Le corps, chez elle, dit les mots. «Je suis plus douée pour donner des images. Et apparemment, je n’ai pas besoin de poser un discours. J’ai des fascinations d’où partent des spectacles, et à partir de là, le spectateur crée du discours. Les images font naître des choses que j’ai envie de dénoncer. Mais quand on me demande de parler de mes spectacles, j’ai plutôt envie de dire: viens les voir!»

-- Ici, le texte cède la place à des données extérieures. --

(** * The dashboard pipeline of [mcp_agent/dashboard_agent.py]

    A shallow embedding of the three LangGraph nodes [node_schema],
    [node_execute_sql], [node_render_html] and of the graph assembled by
    [build_pipeline_graph], of the page of [mcp_agent/main.py] that runs
    the graph, and of [run_agent] of [mcp_agent/csv_agent.py], followed by
    the properties of the pipeline and of its two callers.

    Python values are an inductive type, exceptions are an error monad, the
    external collaborators (the [json] module, the language model, the MCP
    tools) are interfaces: the first two type classes, the tools records
    carried by the pipeline state exactly as the source carries them. *)

From Stdlib Require Import List String Ascii ZArith Bool Lia SpecFloat.
From Stdlib Require Import DecimalString.
Import ListNotations.
Local Open Scope string_scope.
Local Open Scope list_scope.

(** ** Python values *)

(** The values that travel through the pipeline: what [json.loads] yields,
    what a tool returns, what a message carries. A [dict] keeps insertion
    order (it is what [json.dumps] prints), so it is an association list;
    lookup takes the first binding of a key. *)
#[local] Unset Elimination Schemes.
Inductive pyval : Type :=
| PNone
| PBool (b : bool)
| PInt (n : Z)
| PFloat (f : spec_float)
| PStr (s : string)
| PList (items : list pyval)
| PDict (entries : list (string * pyval)).
#[local] Set Elimination Schemes.

(** ** Exceptions *)

(** Only subclasses of [Exception] are modelled. [JSONDecodeError] is the
    class [json.loads] raises on text that is not JSON; [OtherError] names
    any class a tool or the model client may raise. *)
Inductive exn_class : Type :=
| RuntimeError
| ValueError
| TypeError
| AttributeError
| KeyError
| IndexError
| JSONDecodeError
| OtherError (class_name : string).

(** An exception is its class and [str(e)]. *)
Record exn : Type := Exn { exn_cls : exn_class; exn_str : string }.

Inductive result (A : Type) : Type :=
| Return (a : A)
| Raise (e : exn).
Arguments Return {A} a.
Arguments Raise {A} e.

Definition bind {A B : Type} (r : result A) (k : A -> result B) : result B :=
  match r with
  | Return a => k a
  | Raise e => Raise e
  end.

(** [try: r  except Exception as e: h e] *)
Definition try_except {A : Type} (r : result A) (h : exn -> result A)
  : result A :=
  match r with
  | Return a => Return a
  | Raise e => h e
  end.

(** [try: r  except C as e: h e], for one exception class [C]. *)
Definition exn_class_eqb (c1 c2 : exn_class) : bool :=
  match c1, c2 with
  | RuntimeError, RuntimeError => true
  | ValueError, ValueError => true
  | TypeError, TypeError => true
  | AttributeError, AttributeError => true
  | KeyError, KeyError => true
  | IndexError, IndexError => true
  | JSONDecodeError, JSONDecodeError => true
  | OtherError n1, OtherError n2 => String.eqb n1 n2
  | _, _ => false
  end.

Dans ce sens, le casting importe, qui déteint sur la teneur du spectacle, sa rigueur formelle. «Pour T’façon…, je voulais quelque chose d’homogène. Deux garçons, une fille (NDLR: elle), comme d’une même famille. On ne devait pas distinguer qui était qui, l’important, c’était l’énergie commune.» Pari réussi, les danseurs viennent tous du hip-hop, le rapport au mouvement est le même chez chacun. Il y a la rapidité, la cohésion, l’ultraprécision. Et puis, la mentalité. Celle de la rigueur. «C’est comme mon travail au piano. Il faut « juste » répéter, encore et encore, pour toucher au plus juste, que ça devienne naturel.» Sur scène, la virtuosité de la rapidité est telle qu’on en oublie la difficulté des enchaînements, respirés sur la bande-son haletante de colère. «Pourtant, confie Loraine, le process a été difficile. J’avais besoin de guerriers. On a travaillé huit heures par jour pendant dix semaines de recherche puis seize de création. Le mental était là, on se regardait, on respirait, et malgré le challenge, on y allait. Parce que si on n’arrivait pas à faire ce qui était prévu, c’était qu’on ne l’avait pas assez voulu.»
Demain
A contrario de cette exigence, ou peut-être à cause d’elle, Loraine Dambermont interroge la fragilité actuelle du monde de la danse. Fragile et lent: «J’ai imaginé Toujours de 3⁄4 face! à 26 ans, j’ai eu une première à 33 et je l’ai tourné de 35 à 37 ans. J’ai dix ans de retard sur ma production; mon corps n’est plus le même. Le secteur est une bagarre. Du moins, la façon dont je le vis. On n’est pas soutenu comme il faudrait. Quand, tout au début, je répétais mon solo seule dans ma cave, c’était à ça que je pensais. Au secteur. Et là, j’avais la rage pour continuer. Il faut soutenir les jeunes chorégraphes!», lance-t-elle. Car, oui, les T’façon on est en 2012 sont le futur chorégraphié de la scène dansée belge. Avec pertinence et talents. Et humour.